If either of these concepts cannot be satisifed, that means consistent state cannot be reached, and migrate fails loudly.

migrate enforces these two concepts by recording the history of completed migrations in the database itself under a meta table. It checks that table every run to ensure that no migration was inserted earlier in history and that no already-run migration file has changed via its checksum.

Other tools for database migrations introduced the concept of "up" and "down" migrations. There are several drawbacks to that approach, but the biggest by far is that "down" migrations may incorrectly reverse an "up" migration due to programmer error, leaving the database in an inconsistent state across environments.

Thus, "down" migrations compromise the entire point of any migration tool, which is above all else to guarantee consistent state. At the same time, it's possible to write every "down" migration as an "up" migration: simply write the migration to be performed as another explicit step in the database's history.

Thus, migrate eliminates the concept of directional migrations altogether. With migrate, every migration is an "up" migration -- every migration moves you forward in history, and consistency can always be reached.

Install

go get github.com/thankful-ai/migrate/cmd/migrate

The current version is v1, and the API is stable.

Usage

$ ls db/migrations
1_create_users.sql
2_create_messages.sql
3_add_user_id_to_messages.sql

$ migrate -db my_database -dir db/migrations

Each migration must be a plain SQL file that ends with .sql.

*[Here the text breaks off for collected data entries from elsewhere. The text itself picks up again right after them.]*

(* ===== verification/_CoqProject ===== *)
-Q . S2P
Prelude.v
Text.v
NetAddr.v
Errors.v
Channels.v
Config.v
ConfigSpec.v
Totp.v
Stream.v
Protocol.v
ReverseServer.v
Tunnel.v
ReverseClient.v
F64.v
Metrics.v
Selector.v
Blackhole.v
Stealth.v
Resilient.v
Splice.v
Copy.v
Forward.v
UdpRelay.v
Concurrent.v
TunnelRelay.v
ReversePath.v
ProxyServer.v
ForwardPath.v
Runtime.v
Deployment.v
Handler.v
EnhancedHandler.v
Monitoring.v
Crypto.v
StreamCipher.v
Service.v
Utils.v
Bench.v
Terminal.v
Sha1.v
Enrolment.v
Conformance.v
(** The seconds a [Duration] has, in nanoseconds. *)
Definition from_secs (s : Z) : Z := s * 10 ^ 9.

(** [Totp::from_base32(secret).unwrap_or_else(|_| Totp::new(bytes))] *)
Definition totp_of_secret `{Env} (s : string) : Totp :=
  match from_base32 to_uppercase b32_decode s with
  | Ok t => t
  | Err _ => Totp.new (bytes_of s)
  end.

(** ** Data *)

Record ReverseProxyServer := mkReverseProxyServer {
  control_addr : SocketAddr;
  auth_token : option string;
  allowed_tokens : list string;
  totp_secret : option string }.

(** [new], with the value of [REVERSE_PROXY_TOKEN]. *)
Definition new (env_token : option string) (bind_ip : IpAddr) (control_port : Z) : ReverseProxyServer :=
  mkReverseProxyServer (mkSocketAddr bind_ip control_port) env_token [] None.

Definition new_with_auth (bind_ip : IpAddr) (control_port : Z) (token : option string)
    (allowed : list string) : ReverseProxyServer :=
  mkReverseProxyServer (mkSocketAddr bind_ip control_port) token allowed None.

Definition with_totp_secret (s : ReverseProxyServer) (secret : option string) : ReverseProxyServer :=
  mkReverseProxyServer (control_addr s) (auth_token s) (allowed_tokens s) secret.

Inductive Proto : Type := Tcp | Udp.
#[export] Instance Proto_eq_dec : EqDecision Proto.
Proof. solve_decision. Defined.
#[export] Instance Proto_countable : Countable Proto.
Proof.
  refine (inj_countable' (fun p => match p with Tcp => true | Udp => false end)
                         (fun b => if b then Tcp else Udp) _).
  by intros [].
Defined.

(** A listener task, by the port it holds on 0.0.0.0. *)
Abbreviation Listener := (Proto * Z)%type.

Record ClientSession := mkClientSession {
  cs_proxies : list ReverseProxyConfig;
  cs_listeners : list Listener;
  cs_last_activity : Z }.

(** The session table and the ports in use by the server's listeners. *)
Record State := mkState { clients : gmap string ClientSession; bound : gset Listener }.

Definition initial : State := mkState ∅ ∅.

(** ** The guards of [handle_client] *)

Inductive verdict : Type :=
| Accept (proxies : list ReverseProxyConfig)
| Reject (reply : option ControlMessage) (e : AppError).

(** A refusal that is announced to the client. *)
Definition refuse (status : HandshakeStatus) (message : string) (e : ReverseProxyError) : verdict :=
  Reject (Some (ServerHello PROTOCOL_VERSION status message [] None)) (ReverseProxy e).

Definition token_valid (srv : ReverseProxyServer) (token : string) : bool :=
  match auth_token srv with
  | Some server_token => String.eqb token server_token || existsb (String.eqb token) (allowed_tokens srv)
  | None => true
  end.

Section Handshake.
Context `{Env}.

Definition totp_valid (srv : ReverseProxyServer) (wall : Z) (totp_code : option Z) : outcome bool :=
  match totp_secret srv with
  | Some secret =>
      match totp_code with
      | Some code => Totp.verify hmac_sha1 (totp_of_secret secret) wall code
      | None => Val false
      end
  | None => Val true
  end.

Definition check_hello (srv : ReverseProxyServer) (wall : Z) (msg : ControlMessage) : outcome verdict :=
  match msg with
  | ClientHello version token totp_code proxy_configs config_hash =>
      if negb (version =? PROTOCOL_VERSION) then
        Val (refuse VersionMismatch ("Unsupported version: " +:+ show_dec version)
               (UnsupportedVersion version))
      else if negb (token_valid srv token) then
        Val (refuse InvalidToken "Invalid or missing authentication token"
               (HandshakeFailed "Authentication failed (Token)"))
      else
        let! totp_ok := totp_valid srv wall totp_code in
        if negb totp_ok then
          Val (refuse InvalidToken "Invalid or missing TOTP code"
                 (HandshakeFailed "Authentication failed (TOTP)"))
        else match to_json proxy_configs with
        | Err e => Val (Reject None (ReverseProxy (SerializationFailed e)))
        | Ok json =>
            if negb (String.eqb (sha256_hex json) config_hash) then
              Val (refuse InvalidConfigHash "Configuration hash mismatch"
                     (HandshakeFailed "Configuration integrity check failed"))
            else match proxy_configs with
            | [] => Val (refuse HsConfigError "No proxy configurations provided"
                           (HandshakeFailed "No proxies"))
            | _ => Val (Accept proxy_configs)
            end
        end
  | _ => Val (Reject None (ReverseProxy (ProtocolError "Expected ClientHello")))
  end.
End Handshake.

(** ** Listeners *)

Section Ports.
(** Whether the operating system lets the process have a free port. *)
Variable os_permits : Listener -> bool.

(** Port 0 asks for any free port. *)
Definition can_bind (bound : gset Listener) (l : Listener) : bool :=
  os_permits l && ((snd l =? 0) || negb (bool_decide (l ∈ bound))).

Definition hold (l : Listener) (bound : gset Listener) : gset Listener :=
  if snd l =? 0 then bound else {[l]} ∪ bound.

(** One iteration of the binding loop: the TCP port, then, if that worked,
    the UDP port, whose failure is not fatal. *)
Definition bind_config (c : ReverseProxyConfig) (bound : gset Listener) : list Listener * gset Listener :=
  let t := (Tcp, server_port c) in
  let u := (Udp, server_port c) in
  if can_bind bound t then
    let bound := hold t bound in
    if can_bind bound u then ([t; u], hold u bound) else ([t], bound)
  else ([], bound).

Fixpoint bind_all (cs : list ReverseProxyConfig) (bound : gset Listener) : list Listener * gset Listener :=
  match cs with
  | [] => ([], bound)
  | c :: cs =>
      let '(ls, bound) := bind_config c bound in
      let '(ls', bound) := bind_all cs bound in (ls ++ ls', bound)
  end.
End Ports.

(** Aborting a listener task frees its port.  A reply task that still has the UDP
    socket keeps the port a little longer; until then [os_permits] denies it. *)
Definition abort_all (ls : list Listener) (bound : gset Listener) : gset Listener :=
  bound ∖ list_to_set ls.

(** [clients.remove(&id)] with the abort of its listeners, as the end of
    [handle_client] and the cleanup task do it. *)
Definition remove_session (id : string) (st : State) : State :=
  match clients st !! id with
  | Some s => mkState (delete id (clients st)) (abort_all (cs_listeners s) (bound st))
  | None => st
  end.

(** ** [handle_client] up to the tunnel loop *)

Definition hello_ok (wall : Z) (addr : SocketAddr) (ps : list ReverseProxyConfig) : ControlMessage :=
  ServerHello PROTOCOL_VERSION HsOk
    ("Connected, " +:+ show_dec (Z.of_nat (length ps)) +:+ " ports allocated")
    (map server_port ps)
    (Some ("session_" +:+ show_dec wall +:+ "_" +:+ show_socket_addr addr)).

Definition client_id (addr : SocketAddr) : string := show_socket_addr addr.

Section HandleClient.
Context `{Env, Codec}.
Variable os_permits : Listener -> bool.

(** Binds the ports and stores the session. *)
Definition open_session (now : Z) (addr : SocketAddr) (ps : list ReverseProxyConfig) (st : State) : State :=
  let '(ls, bound) := bind_all os_permits ps (bound st) in
  mkState (<[client_id addr := mkClientSession ps ls now]> (clients st)) bound.

(** Up to the answer to the hello: the proxies of a client that is let in. *)
Definition greet (srv : ReverseProxyServer) (wall : Z) (addr : SocketAddr)
    (r : Reader) (w : Writer) : outcome (Result (list ReverseProxyConfig) * Reader * Writer) :=
  match read_from r with
  | (Err e, r) => Val (Err e, r, w)
  | (Ok msg, r) =>
      let! v := check_hello srv wall msg in
      match v with
      | Reject None e => Val (Err e, r, w)
      | Reject (Some reply) e =>
          let '(sent, w) := write_to reply w in
          Val (match sent with Ok _ => Err e | Err e' => Err e' end, r, w)
      | Accept ps =>
          match write_to (hello_ok wall addr ps) w with
          | (Err e, w) => Val (Err e, r, w)
          | (Ok _, w) => Val (Ok ps, r, w)
          end
      end
  end.

(** [handle_client] up to its tunnel loop, with [Ok tt]: the session is stored and
    the loop starts.  The whole function is in ReversePath. *)
Definition admit_client (srv : ReverseProxyServer) (wall now : Z) (addr : SocketAddr)
    (r : Reader) (w : Writer) (st : State) : outcome (Result unit * Reader * Writer * State) :=
  let! g := greet srv wall addr r w in
  match g with
  | (Err e, r, w) => Val (Err e, r, w, st)
  | (Ok ps, r, w) => Val (Ok tt, r, w, open_session now addr ps st)
  end.
End HandleClient.

(** ** The cleanup task *)

Definition expired (now : Z) (s : ClientSession) : bool :=
  from_secs 300 <? now - cs_last_activity s.

Definition to_remove (now : Z) (st : State) : list string :=
  (filter (fun x => expired now x.2 = true) (map_to_list (clients st))).*1.

(** One tick. *)
Definition cleanup_tick (now : Z) (st : State) : State :=
  foldr remove_session st (to_remove now st).

(** ** The server as a transition system *)

(** A connection that has been let in and binds its ports: the proxies still to
    bind and the listeners it has so far. *)
Record Opening := mkOpening {
  op_proxies : list ReverseProxyConfig;
  op_rest : list ReverseProxyConfig;
  op_listeners : list Listener }.

(** [w_live]: the connections whose [handle_client] is in its tunnel loop. *)
Record World := mkWorld { w_state : State; w_opening : gmap string Opening; w_live : gset string }.

Section System.
Context `{Env, Codec}.
Variable srv : ReverseProxyServer.

(** The tasks of the connections and the cleanup task interleave: a hello that
    is answered, one round of a connection's binding loop (what the system
    permits may be different each time), the session stored, a connection that
    ends, a tick.  TCP gives a new connection an address no open one has. *)
Inductive step : World -> World -> Prop :=
| step_refused wall addr r w e r' w' W :
    greet srv wall addr r w = Val (Err e, r', w') ->
    step W W
| step_hello wall addr r w ps r' w' st op live :
    client_id addr ∉ live -> op !! client_id addr = None ->
    greet srv wall addr r w = Val (Ok ps, r', w') ->
    step (mkWorld st op live) (mkWorld st (<[client_id addr := mkOpening ps ps []]> op) live)
| step_bind os_permits id ps c rest ls ls' b st op live :
    op !! id = Some (mkOpening ps (c :: rest) ls) ->
    bind_config os_permits c (bound st) = (ls', b) ->
    step (mkWorld st op live)
         (mkWorld (mkState (clients st) b) (<[id := mkOpening ps rest (ls ++ ls')]> op) live)
| step_store now id ps ls st op live :
    op !! id = Some (mkOpening ps [] ls) ->
    step (mkWorld st op live)
         (mkWorld (mkState (<[id := mkClientSession ps ls now]> (clients st)) (bound st)) (delete id op) ({[id]} ∪ live))
| step_disconnect id st op live :
    id ∈ live ->
    step (mkWorld st op live) (mkWorld (remove_session id st) op (live ∖ {[id]}))
| step_tick now st op live :
    step (mkWorld st op live) (mkWorld (cleanup_tick now st) op live).

Inductive reachable : World -> Prop :=
| reach_init : reachable (mkWorld initial ∅ ∅)
| reach_step W W' : reachable W -> step W W' -> reachable W'.
End System.

(** ** Invariant: who holds which port *)

(** [id]'s session holds [l]; port 0 stands for ports the system chose. *)
Definition holds (st : State) (id : string) (l : Listener) : Prop :=
  exists s, clients st !! id = Some s /\ l ∈ cs_listeners s /\ snd l <> 0.

(** A port is in use exactly when one session holds it. *)
Definition ports_ok (st : State) : Prop :=
  (forall l, l ∈ bound st <-> exists id, holds st id l) /\
  (forall id id' l, holds st id l -> holds st id' l -> id = id').

(** A connection in its binding loop holds ports as if its session were stored. *)
Definition opening_session (o : Opening) : ClientSession := mkClientSession (op_proxies o) (op_listeners o) 0.
Definition all_sessions (W : World) : State :=
  mkState (clients (w_state W) ∪ (opening_session <$> w_opening W)) (bound (w_state W)).

(** A connection owns a port: its session is stored and holds it, or it has
    bound it and is not stored yet. *)
Definition owns (W : World) (id : string) (l : Listener) : Prop :=
  holds (w_state W) id l \/ exists o, w_opening W !! id = Some o /\ l ∈ op_listeners o /\ snd l <> 0.

Record world_ok (W : World) : Prop := {
  wo_ports : ports_ok (all_sessions W);
  wo_live : dom (clients (w_state W)) ⊆ w_live W;
  wo_opening : forall id, is_Some (w_opening W !! id) -> clients (w_state W) !! id = None /\ id ∉ w_live W }.

Lemma hold_spec l bound x : x ∈ hold l bound <-> x ∈ bound \/ (x = l /\ snd x <> 0).
Proof.
  unfold hold. destruct (Z.eqb_spec (snd l) 0) as [H0|H0].
  - split; [auto|]. intros [?|[-> ?]]; done.
  - rewrite elem_of_union, elem_of_singleton. split; [|intuition]. intros [->|]; auto.
Qed.

Lemma can_bind_free os bound l : can_bind os bound l = true -> snd l <> 0 -> l ∉ bound.
Proof.
  unfold can_bind. intros [_ H]%andb_prop H0.
  apply orb_true_iff in H as [H|H]; boolp; done.
Qed.

(** What one iteration, and then the loop, adds to the ports in use. *)
Definition adds (bound : gset Listener) (ls : list Listener) (bound' : gset Listener) : Prop :=
  (forall x, x ∈ bound' <-> x ∈ bound \/ (x ∈ ls /\ snd x <> 0)) /\
  (forall x, x ∈ ls -> snd x <> 0 -> x ∉ bound).
(** ** Client end *)

(** The local services: connecting, binding and sending may fail, and a
    service may answer a datagram, fail, or stay silent for two seconds. *)
Inductive UdpAnswer : Type := Answer (data : list byte) | RecvFailed (e : IoError) | Silence.

Class LocalNet := {
  tcp_connect : string -> result unit IoError;
  udp_bind : result unit IoError;
  udp_send : string -> list byte -> result unit IoError;
  udp_answer : string -> list byte -> UdpAnswer }.

(** What the client does with a stream. *)
Inductive forwarded : Type :=
| ForwardTcp (local_addr : string)
| SentUdp (local_addr : string) (payload : list byte).

Definition conn_failed {A} (s : string) : Result A := Err (ReverseProxy (RpConnectionFailed s)).

(** [.find(|c| c.server_port == target_port).ok_or_else(..)] *)
Definition find_target (cs : list ReverseProxyConfig) (port : Z) : Result ReverseProxyConfig :=
  match find (fun c => server_port c =? port) cs with
  | Some c => Ok c
  | None => conn_failed ("No local target for port " +:+ show_dec port)
  end.

Definition local_addr_of (c : ReverseProxyConfig) : string :=
  local_host c +:+ ":" +:+ show_dec (local_port c).

(** [{:02x}] of a byte *)
Definition hex2 (z : Z) : string :=
  String (show_hex_digit (z / 16)) (String (show_hex_digit (z mod 16)) "").

(** An I/O error with a description. *)
Definition described (what : string) (e : IoError) : AppError :=
  ReverseProxy (RpConnectionFailed (what +:+ io_text e)).

Section Client.
Context `{LocalNet}.

(** The UDP branch, after the header.  Both give back what is left in the stream. *)
Definition forward_udp (cs : list ReverseProxyConfig) (target_port : Z) (r : Reader) (w : Writer)
  : Result forwarded * Reader * Writer :=
  match find_target cs target_port with
  | Err e => (Err e, r, w)
  | Ok target =>
      match read_u16 r with
      | (Err e, r) => (Err (described "Failed to read UDP payload length: " e), r, w)
      | (Ok len, r) =>
          match read_exact (Z.to_nat len) r with
          | (Err e, r) => (Err (described "Failed to read UDP payload: " e), r, w)
          | (Ok payload, r) =>
              let local_addr := local_addr_of target in
              match udp_bind with
              | Err e => (Err (described "Failed to bind UDP socket: " e), r, w)
              | Ok _ =>
                  match udp_send local_addr payload with
                  | Err e => (Err (described "Failed to send UDP data: " e), r, w)
                  | Ok _ =>
                      (Ok (SentUdp local_addr payload), r,
                       match udp_answer local_addr payload with
                       | Answer data => snd (write_all (take (Z.to_nat 65535) data) w)
                       | RecvFailed _ | Silence => w
                       end)
                  end
              end
          end
      end
  end.
(** ** Lemmas *)

(** The result of a run from count [k]: how far it got and why it ended. *)
Definition run_ok (attempt : Z -> Attempt) (k : Z) (out : Result unit * Z * list Z) : Prop :=
  let '(res, n, sleeps) := out in
  k <= n <= MAX_RETRIES /\
  Forall (fun s => 1 <= s <= MAX_BACKOFF) sleeps /\
  match res with
  | Err e =>
      n = MAX_RETRIES /\ e = ReverseProxy (RpConnectionFailed "Failed after 10 retry attempts") /\
      forall j, k <= j < MAX_RETRIES -> is_ok (at_result (attempt j)) = false
  | Ok _ =>
      (exists j, k <= j /\ (at_shutdown (attempt j) = true \/ at_backoff_shutdown (attempt j) = true)) \/
      (k < n /\ at_result (attempt (n - 1)) = Ok tt)
  end.

Lemma run_ok_step attempt k res n sleeps ss e :
  at_result (attempt k) = Err e -> Forall (fun s => 1 <= s <= MAX_BACKOFF) ss ->
  run_ok attempt (k + 1) (res, n, sleeps) -> run_ok attempt k (res, n, ss ++ sleeps).
Proof.
  intros Ha Hss (Hn & Hsl & Hres). unfold run_ok.
  split; [lia|]. split; [by apply Forall_app|]. destruct res as [u|e'].
  - destruct Hres as [(j & Hj & Hs)|[Hlt Hok]]; [left; exists j; split; [lia|done]|right; split; [lia|done]].
  - destruct Hres as (Hn' & He & Hall). split; [done|]. split; [done|].
    intros j Hj. destruct (decide (j = k)) as [->|]; [by rewrite Ha|]. apply Hall. lia.
Qed.

Lemma start_loop_spec attempt fuel k b :
  0 <= k <= MAX_RETRIES -> (Z.to_nat (MAX_RETRIES - k) < fuel)%nat -> 1 <= b <= MAX_BACKOFF ->
  exists out, start_loop attempt fuel k b = Some out /\ run_ok attempt k out.
Proof.
  revert k b. induction fuel as [|fuel IH]; intros k b Hk Hf Hb; [lia|]. cbn [start_loop].
  destruct (at_shutdown (attempt k)) eqn:Hs.
  { eexists. split; [done|]. split; [lia|]. split; [constructor|]. left. exists k. split; [lia|by left]. }
  destruct (Z.leb_spec MAX_RETRIES k) as [Hm|Hm].
  { eexists. split; [done|]. split; [lia|]. split; [constructor|]. split; [lia|]. split; [done|lia]. }
  destruct (at_result (attempt k)) as [[]|e] eqn:Ha.
  { eexists. split; [done|]. split; [lia|]. split; [constructor|]. right. split; [lia|].
    by replace (k + 1 - 1) with k by lia. }
  destruct (Z.ltb_spec (k + 1) MAX_RETRIES) as [Hlt|Hge].
  - destruct (at_backoff_shutdown (attempt k)) eqn:Hbs.
    { eexists. split; [done|]. split; [lia|]. split; [by apply Forall_singleton|].
      left. exists k. split; [lia|by right]. }
    destruct (IH (k + 1) (Z.min (b * 2) MAX_BACKOFF)) as ([[res n] sl] & -> & Hok);
      [lia|lia|unfold MAX_BACKOFF in *; lia|].
    eexists. split; [done|]. apply (run_ok_step attempt k res n sl [b] e); [done|by apply Forall_singleton|done].
  - destruct (IH (k + 1) b) as ([[res n] sl] & -> & Hok); [lia..|].
    eexists. split; [done|]. by apply (run_ok_step attempt k res n sl [] e).
Qed.
(* ===== verification/Metrics.v ===== *)
(** * Metrics: the quality of one connection
    (src/src/proxy/connection_metrics.rs)

    Durations and instants are numbers of nanoseconds; counters are [u64]. *)

From Stdlib Require Import ZArith Lia SpecFloat.
From stdpp Require Import base list.
From S2P Require Import Prelude F64.

Record ConnectionMetrics := mkConnectionMetrics {
  rtt : option Z;
  rtt_samples : list Z;
  packet_loss_rate : f64;
  packets_sent : Z;
  packets_lost : Z;
  success_count : Z;
  failure_count : Z;
  bandwidth_mbps : f64;
  bytes_sent : Z;
  bytes_received : Z;
  created_at : Z;
  last_health_check : Z;
  last_activity : Z }.

Definition new (now : Z) : ConnectionMetrics :=
  mkConnectionMetrics None [] (f_of_Z 0) 0 0 0 0 (f_of_Z 0) 0 0 now now now.

Definition from_millis (ms : Z) : Z := ms * 10 ^ 6.

Definition avg_rtt (m : ConnectionMetrics) : option Z :=
  match rtt_samples m with
  | [] => None
  | samples => Some (foldr Z.add 0 samples / Z.of_nat (length samples))
  end.

Definition calculate_rtt_score (m : ConnectionMetrics) : f64 :=
  match avg_rtt m with
  | None => f_of_Z 50
  | Some rtt =>
      if rtt <? from_millis 50 then f_of_Z 100
      else if rtt <? from_millis 100 then f_of_Z 90
      else if rtt <? from_millis 200 then f_of_Z 70
      else if rtt <? from_millis 500 then f_of_Z 40
      else f_of_Z 10
  end.

Definition calculate_loss_score (m : ConnectionMetrics) : f64 :=
  f_mul (f_sub (f_of_Z 1) (packet_loss_rate m)) (f_of_Z 100).

Definition calculate_success_score (m : ConnectionMetrics) : f64 :=
  let total := u64_add (success_count m) (failure_count m) in
  if total =? 0 then f_of_Z 50
  else f_mul (f_div (f_of_Z (success_count m)) (f_of_Z total)) (f_of_Z 100).

(** The literal [0.5]. *)
Definition half : f64 := f_div (f_of_Z 1) (f_of_Z 2).

Definition calculate_bandwidth_score (m : ConnectionMetrics) : f64 :=
  if f_gt (bandwidth_mbps m) (f_of_Z 10) then f_of_Z 100
  else if f_gt (bandwidth_mbps m) (f_of_Z 5) then f_of_Z 80
  else if f_gt (bandwidth_mbps m) (f_of_Z 1) then f_of_Z 60
  else if f_gt (bandwidth_mbps m) half then f_of_Z 40
  else f_of_Z 20.

Definition calculate_quality_score (m : ConnectionMetrics) : Z :=
  let total_score :=
    f_div (f_add (f_add (f_add (f_mul (calculate_rtt_score m) (f_of_Z 40))
                               (f_mul (calculate_loss_score m) (f_of_Z 30)))
                        (f_mul (calculate_success_score m) (f_of_Z 20)))
                 (f_mul (calculate_bandwidth_score m) (f_of_Z 10))) (f_of_Z 100) in
  f_to_u 8 (f_max (f_min total_score (f_of_Z 100)) (f_of_Z 0)).

(** ** Updates *)

Definition with_samples (m : ConnectionMetrics) (r : option Z) (s : list Z) (check_at : Z) : ConnectionMetrics :=
  mkConnectionMetrics r s (packet_loss_rate m) (packets_sent m) (packets_lost m)
    (success_count m) (failure_count m) (bandwidth_mbps m) (bytes_sent m) (bytes_received m)
    (created_at m) check_at (last_activity m).

Definition add_rtt_sample (now : Z) (d : Z) (m : ConnectionMetrics) : ConnectionMetrics :=
  let samples := rtt_samples m ++ [d] in
  let samples := if (100 <? length samples)%nat then tail samples else samples in
  with_samples m (Some d) samples now.

Definition with_counters (m : ConnectionMetrics) (ok fail sent recv : Z) (bw : f64) (active : Z) : ConnectionMetrics :=
  mkConnectionMetrics (rtt m) (rtt_samples m) (packet_loss_rate m) (packets_sent m) (packets_lost m)
    ok fail bw sent recv (created_at m) (last_health_check m) active.

Definition update_bandwidth (duration : Z) (m : ConnectionMetrics) : ConnectionMetrics :=
  let seconds := f_of_nanos duration in
  if f_gt seconds (f_of_Z 0) then
    let total_bytes := u64_add (bytes_sent m) (bytes_received m) in
    with_counters m (success_count m) (failure_count m) (bytes_sent m) (bytes_received m)
      (f_div (f_div (f_of_Z total_bytes) seconds) (f_of_Z 1000000)) (last_activity m)
  else m.

Definition record_success (now : Z) (m : ConnectionMetrics) : ConnectionMetrics :=
  with_counters m (u64_add (success_count m) 1) (failure_count m) (bytes_sent m) (bytes_received m)
    (bandwidth_mbps m) now.

Definition record_failure (now : Z) (m : ConnectionMetrics) : ConnectionMetrics :=
  with_counters m (success_count m) (u64_add (failure_count m) 1) (bytes_sent m) (bytes_received m)
    (bandwidth_mbps m) now.

Definition update_transfer (now sent received : Z) (m : ConnectionMetrics) : ConnectionMetrics :=
  with_counters m (success_count m) (failure_count m) (u64_add (bytes_sent m) sent)
    (u64_add (bytes_received m) received) (bandwidth_mbps m) now.

(** ** Lemmas *)

Lemma add_rtt_sample_samples now d m :
  rtt_samples (add_rtt_sample now d m) =
  (let w := rtt_samples m ++ [d] in if (100 <? length w)%nat then tail w else w).
Proof. reflexivity. Qed.

Lemma sum_bounds l lo hi :
  Forall (fun x => lo <= x <= hi) l ->
  lo * Z.of_nat (length l) <= foldr Z.add 0 l <= hi * Z.of_nat (length l).
Proof. induction 1 as [|x l Hx _ IH]; [simpl; lia|]. cbn [foldr length]. lia. Qed.

Lemma avg_bounds l lo hi :
  l <> [] -> Forall (fun x => lo <= x <= hi) l ->
  lo <= foldr Z.add 0 l / Z.of_nat (length l) <= hi.
Proof.
  intros Hne H%sum_bounds. assert (0 < Z.of_nat (length l)) by (destruct l; simpl; [done|lia]).
  split; [apply Z.div_le_lower_bound|apply Z.div_le_upper_bound]; lia.
Qed.

Lemma hundred_is_int : is_int (f_of_Z 100) 100.
Proof. vm_compute. split; [discriminate|reflexivity]. Qed.

(** ** Properties *)

(** The quality score of a connection is a percentage whatever its
    counters, samples and rates hold, a NaN or an infinity included. *)
Theorem quality_score_percentage m : 0 <= calculate_quality_score m <= 100.
Proof.
  unfold calculate_quality_score. split.
  - apply f_to_u_range. lia.
  - change (f_of_Z 0) with (S754_zero false).
    apply f_to_u_max_zero; [lia..|]. apply f_to_u_min; [lia|exact hundred_is_int].
Qed.

(** The sample window is the last hundred samples in order, the current
    value is the newest one, and the average lies between the smallest and the
    largest sample of the window. *)
Theorem rtt_window now now' samples lo hi :
  samples <> [] -> Forall (fun d => lo <= d <= hi) samples ->
  let m := foldl (fun m d => add_rtt_sample now' d m) (new now) samples in
  rtt_samples m = last_n 100 samples /\
  rtt m = last samples /\
  exists a, avg_rtt m = Some a /\ lo <= a <= hi.
Proof.
  intros Hne Hall m.
  assert (rtt_samples m = last_n 100 samples /\ rtt m = last samples) as [Hs Hr].
  { subst m. clear Hne Hall. induction samples as [|x l IH] using rev_ind; [done|].
    rewrite foldl_app. cbn [foldl]. destruct IH as [Hs _]. split.
    - by rewrite last_n_snoc, add_rtt_sample_samples, Hs by lia.
    - by rewrite last_snoc. }
  split; [done|]. split; [done|].
  assert (last_n 100 samples <> []) as Hw.
  { intros H%(f_equal length). unfold last_n in H. rewrite length_drop in H.
    destruct samples; simpl in *; [done|lia]. }
  exists (foldr Z.add 0 (rtt_samples m) / Z.of_nat (length (rtt_samples m))).
  unfold avg_rtt. rewrite Hs. destruct (last_n 100 samples) as [|y ys] eqn:Hl; [done|].
  split; [done|]. apply avg_bounds; [done|]. rewrite <- Hl. unfold last_n. by apply Forall_drop.
Qed.

Theorem rtt_window_witness :
  let m := foldl (fun m d => add_rtt_sample 7 d m) (new 0) [30; 10; 20] in
  rtt_samples m = [30; 10; 20] /\ exists a, avg_rtt m = Some a /\ 10 <= a <= 30.
Proof.
  intros m. destruct (rtt_window 0 7 [30; 10; 20] 10 30) as (Hs & _ & Ha); [done| |].
  - repeat constructor; lia.
  - split; [exact Hs|exact Ha].
Defined.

Note on numbering: To enforce that no migration is inserted earlier in history, migrate requires that migration filenames start with ordered numbers. This can be 1, 2, 3 as above, or it can be a UNIX timestamp or even a formatted timestamp like YYYYMMDD##, such as 2018060101.

Run migrate -h for available flags.

How to use migrate with an existing database

First, ensure that all your migration filenames are numbered as described above. Then run migrate with the -skip flag. For example, if a project had 70 migrations that had already been run and another several migrations which had not (that is, you want to migrate starting at #71), you'd run:

migrate -db my_database -dir db/migrations -skip 71_the_last_migration_you_ran.sql

Adding -skip will populate the meta table with the history to that point, and then run all migrations beyond that point. You only need to pass the -skip flag one time per database.

Known limitations

The following features are not available yet but will be added:

  • Comments: Currently there's minimal support for comments in the migration files. Comments must be at the start of lines.

Running Tests

To run the tests, first ensure that you have Postgres, MySQL (or MariaDB), and SQLite3 installed. Then copy test.env.example to test.env and replace the fake values with appropriate values for your local databases. Once this is ready, you can run go test ./....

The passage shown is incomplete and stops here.